The capital budget will also work toward reaching the required affordable housing mandated in a contentious settlement with the U.S. Department of Housing and Urban Development dating back to 2009.

Since 2010, the county has spent nearly $60 million implementing affordable housing requirements. According to Ned McCormack, spokesman for the Astorino administration, the county doesn’t currently have a figure on how much more it will spend this year.

As outlined in the settlement, the county is required to have secured building permits for 750 units of affordable housing by the end of 2016. Currently, it has finalized 658 of those permits, according to McCormack, who said that the county is on pace to meet the 750-unit threshold before the end of 2016.

If the county fails to meet the benchmark, it could be subject to extensive federal fines.

County Legislator Mary Jane Shimsky, a Hastings-on-Hudson Democrat, said that, while most of the projects included in the capital budget are “sorely needed,” in particular those projects dealing with roads, any trepidation towards the aggressive plan is centered on seeing the work to fruition.

“We need to make sure that the work actually gets done or it’s all just window dressing,” Shimsky said. “And to do that we need to make sure we have the boots on the ground.”

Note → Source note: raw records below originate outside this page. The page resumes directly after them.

(** The comparison that relaxes an edge is the comparison of the real
    numbers: of the distance of [u] plus the weight with the distance
    of [v]. *)
Lemma relaxes_as_reals cs st u v w du dv :
  bf_inv cs st → 0 < LogFloat.arg w →
  st.1 !! u = Some du → st.1 !! v = Some dv →
  LogFloat.ltb (LogFloat.add du w) dv = true
  ↔ LogFloat.ext_lt
      (LogFloat.ext_add (LogFloat.to_R du) (LogFloat.to_R w)) (LogFloat.to_R dv).
Proof.
  intros (_ & _ & Hwf & _) Hw Hu Hv.
  assert (LogFloat.wf w) as Hwfw by (unfold LogFloat.wf; by apply Qlt_le_weak).
  pose proof (Hwf _ _ Hu) as Hwfu. pose proof (Hwf _ _ Hv) as Hwfv.
  rewrite <- add_to_R by done.
  apply ltb_to_R; [by apply add_wf | done].
Qed.

(** ** The detection call *)



(** * Further properties *)

(** ** Pair symbols *)

Lemma substring_0_0 (s : string) : String.substring 0 0 s = ""%string.
Proof. by destruct s. Qed.

Lemma substring_full (s : string) : String.substring 0 (String.length s) s = s.
Proof. induction s as [|c s IH]; simpl; [done | by rewrite IH]. Qed.

Lemma substring_split (s : string) (n : nat) :
  String.substring 0 n s +:+ String.substring n (String.length s - n) s = s.
Proof.
  revert n. induction s as [|c s IH]; intros n.
  - by destruct n.
  - destruct n as [|n].
    + by rewrite substring_0_0, Nat.sub_0_r, substring_full.
    + simpl.
      change (String c (String.substring 0 n s
                        +:+ String.substring n (String.length s - n) s)
              = String c s).
      by rewrite IH.
Qed.

Lemma endswith_inv (s suffix : string) :
  endswith s suffix = true →
  (String.length suffix ≤ String.length s)%nat
  ∧ String.substring (String.length s - String.length suffix) (String.length suffix) s
    = suffix.
Proof.
  unfold endswith. intros [Hlen Heq]%andb_true_iff.
  split; [by apply Nat.leb_le | by apply String.eqb_eq].
Qed.

Lemma split_symbol_append (symbol base quote : string) :
  split_symbol symbol = (base, quote) → base +:+ quote = symbol.
Proof.
  unfold split_symbol.
  destruct (endswith symbol "USDT") eqn:E; intros [= <- <-].
  - apply endswith_inv in E as [Hlen Hsuffix]. simpl in Hlen, Hsuffix.
    unfold slice_drop_last.
    rewrite <- (substring_split symbol (String.length symbol - 4)) at 3.
    f_equal. rewrite <- Hsuffix at 1. f_equal. lia.
  - apply substring_split.
Qed.

(** X1.  Splitting a pair symbol loses nothing: the base followed by
    the quote is the symbol again, so the direct symbol that the replay
    of a cycle looks up for a leg from base to quote is the symbol the
    leg came from.  A symbol that ends with USDT has quote USDT; any
    other symbol of at least three characters has a base of exactly
    three. *)
Theorem X1_split_symbol_concat (symbol base quote : string) :
  split_symbol symbol = (base, quote) →
  base +:+ quote = symbol
  ∧ (endswith symbol "USDT" = true → quote = "USDT"%string)
  ∧ (endswith symbol "USDT" = false → (3 ≤ String.length symbol)%nat →
     String.length base = 3%nat).
Proof.
  intros Hsplit. split; [by apply split_symbol_append|].
  unfold split_symbol in Hsplit.
  destruct (endswith symbol "USDT") eqn:E; injection Hsplit as <- <-.
  - by split.
  - split; [done|].
    intros _ Hlen. unfold slice_to.
    destruct symbol as [|a [|b [|c rest]]]; simpl in Hlen; try lia.
    simpl. by destruct rest.
Qed.

Lemma X1_split_symbol_concat_witness :
  ("DOG" +:+ "EBTC" = "DOGEBTC")%string
  ∧ (endswith "DOGEBTC" "USDT" = true → "EBTC" = "USDT")%string
  ∧ (endswith "DOGEBTC" "USDT" = false → (3 ≤ String.length "DOGEBTC")%nat →
     String.length "DOG" = 3%nat).
Proof. apply (X1_split_symbol_concat "DOGEBTC" "DOG" "EBTC"). reflexivity. Defined.

(** ** The resolver in both directions *)



(** ** Every call of the triangular check is justified *)

Lemma check_triplet_Some_inv lp fee now A B C call :
  check_triplet lp fee now (A, B, C) = Ok (Some call) →
  ∃ rAB rBC rCA,
    resolve lp A B = Ok (Some rAB) ∧ resolve lp B C = Ok (Some rBC)
    ∧ resolve lp C A = Ok (Some rCA)
    ∧ 1 < rAB * rBC * rCA * (1 - fee) ^ 3
    ∧ call = {| tc_triplet := (A, B, C); tc_trade_amount := 100;
                tc_rate_AB := rAB; tc_rate_BC := rBC; tc_rate_CA := rCA;
                tc_net_profit := rAB * rBC * rCA * (1 - fee) ^ 3 - 1;
                tc_timestamp := now |}.
Proof.
  unfold check_triplet, resolve.
  destruct (negb _ || negb _ || negb _); [discriminate|].
  destruct (get_rate lp A B (pair_for lp A B)) as [[rAB|]|]; try discriminate;
  destruct (get_rate lp B C (pair_for lp B C)) as [[rBC|]|]; try discriminate;
  destruct (get_rate lp C A (pair_for lp C A)) as [[rCA|]|]; try discriminate.
  simpl. destruct (Qltb 1 _) eqn:E; [|discriminate].
  apply Qltb_lt in E. intros [= <-].
  exists rAB, rBC, rCA. repeat (split; [done|]). done.
Qed.

Lemma calls_of_sublist lp fee now triplets :
  map tc_triplet (flat_map (calls_of lp fee now) triplets) `sublist_of` triplets.
Proof.
  induction triplets as [|t ts IH]; simpl; [done|].
  rewrite map_app. unfold calls_of at 1.
  destruct (check_triplet lp fee now t) as [[call|]|] eqn:Hchk; simpl.
  - assert (tc_triplet call = t) as ->.
    { apply (calls_of_triplet lp fee now). unfold calls_of. rewrite Hchk.
      apply list_elem_of_here. }
    by apply sublist_skip.
  - by apply sublist_cons.
  - by apply sublist_cons.
Qed.

(** X3.  The triangular check raises no exception on any table and any
    list of triplets.  Its calls on the paper trader follow the order
    of the configured triplets, at most one call per entry of the list,
    and every call is justified: the three rates it hands over are the
    rates resolved from the table, their product after three fees is
    above 1, the net profit is that product minus 1 and so is positive,
    and the trade amount is 100. *)
Theorem X3_triangular_calls_justified (lp : price_table) (fee : Q) (now : Z)
    (triplets : list (string * string * string)) :
  ∃ calls,
    run_triangular_arbitrage_check lp fee now triplets = Ok calls
    ∧ map tc_triplet calls `sublist_of` triplets
    ∧ ∀ call, call ∈ calls →
        tc_triplet call ∈ triplets
        ∧ resolve lp (tc_triplet call).1.1 (tc_triplet call).1.2
          = Ok (Some (tc_rate_AB call))
        ∧ resolve lp (tc_triplet call).1.2 (tc_triplet call).2
          = Ok (Some (tc_rate_BC call))
        ∧ resolve lp (tc_triplet call).2 (tc_triplet call).1.1
          = Ok (Some (tc_rate_CA call))
        ∧ tc_net_profit call
          = tc_rate_AB call * tc_rate_BC call * tc_rate_CA call * (1 - fee) ^ 3 - 1
        ∧ 0 < tc_net_profit call
        ∧ tc_trade_amount call = 100
        ∧ tc_timestamp call = now.
Proof.
  exists (flat_map (calls_of lp fee now) triplets).
  split; [apply run_triangular_calls|]. split; [apply calls_of_sublist|].
  intros call ([[A B] C] & Hin & Hcall)%list_elem_of_In%in_flat_map.
  apply list_elem_of_In in Hin.
  unfold calls_of in Hcall.
  destruct (check_triplet lp fee now (A, B, C)) as [[call'|]|] eqn:Hchk;
    try by destruct Hcall.
  destruct Hcall as [<-|[]].
  apply check_triplet_Some_inv in Hchk
    as (rAB & rBC & rCA & HAB & HBC & HCA & Hgt & ->). simpl.
  repeat (split; [done|]). split; [|done].
  qlra.
Qed.

(** ** The cycle that [reconstruct_cycle] returns *)

Lemma iter_pred_add preds a b c :
  iter_pred preds (a + b) c = iter_pred preds a c ≫= iter_pred preds b.
Proof.
  revert c. induction a as [|a IH]; intros c; [done|].
  cbn [Nat.add iter_pred]. destruct (pred_of preds c) as [d|]; [|done].
  simpl. apply IH.
Qed.

Lemma find_cycle_start_reach fuel preds visited current s :
  find_cycle_start fuel preds visited current = Ok (Some s) →
  ∃ n, iter_pred preds n current = Some s.
Proof.
  revert visited current. induction fuel as [|fuel IH]; intros visited current; simpl.
  - destruct (decide (current ∈ visited)); [|discriminate].
    intros [= <-]. by exists 0%nat.
  - destruct (decide (current ∈ visited)).
    { intros [= <-]. by exists 0%nat. }
    unfold getitem.
    destruct (preds !! current) as [[next|]|] eqn:Hget; simpl; try discriminate.
    intros [m Hm]%IH. exists (S m). simpl.
    apply pred_of_Some in Hget. by rewrite Hget.
Qed.

(** What the second loop appends: the walk from [current] along the
    predecessors, up to and without [cycle_start]. *)
Lemma collect_cycle_spec fuel preds s acc current cyc :
  collect_cycle fuel preds s acc current = Ok cyc →
  ∃ chain,
    cyc = acc ++ chain
    ∧ (∀ k c, chain !! k = Some c →
         (current ≫= iter_pred preds k) = Some c ∧ c ≠ s)
    ∧ (current ≫= iter_pred preds (length chain)) = Some s.
Proof.
  revert acc current. induction fuel as [|fuel IH]; intros acc current; simpl.
  - destruct (decide (current = Some s)) as [->|]; [|discriminate].
    intros [= <-]. exists []. rewrite app_nil_r. split; [done|]. split; [|done].
    intros k c Hk. by rewrite lookup_nil in Hk.
  - destruct (decide (current = Some s)) as [->|Hne].
    { intros [= <-]. exists []. rewrite app_nil_r. split; [done|]. split; [|done].
      intros k c Hk. by rewrite lookup_nil in Hk. }
    destruct current as [c0|]; [|discriminate].
    unfold getitem. destruct (preds !! c0) as [next|] eqn:Hget; [|discriminate].
    simpl. intros (chain & -> & Hchain & Hend)%IH.
    assert (pred_of preds c0 = next) as Hpred by (unfold pred_of; by rewrite Hget).
    exists (c0 :: chain). split; [by rewrite <- app_assoc|]. split.
    + intros [|k] c Hk; simpl in Hk.
      * injection Hk as <-. split; [done | congruence].
      * simpl. rewrite Hpred. by apply Hchain.
    + simpl. by rewrite Hpred.
Qed.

According to Shimsky, the county has cut its engineering staff significantly over the past several years, making extensive capital projects much harder to execute. The result, she said, is a $1.5 billion backlog in capital spending.

“We simply don’t have enough [staff] to operate on a $330 million-a-year clip,” she said.

Ideally, Shimsky said she would like to see the county bolster the public works and engineering staff in the coming operating budget.

Last year, $234 million in capital projects was eventually adopted in the final operating budget after being vetted by the Board of Legislators.

According to Marcotte, legislators will mull over the budget and the final capital budget will be voted on in mid-December.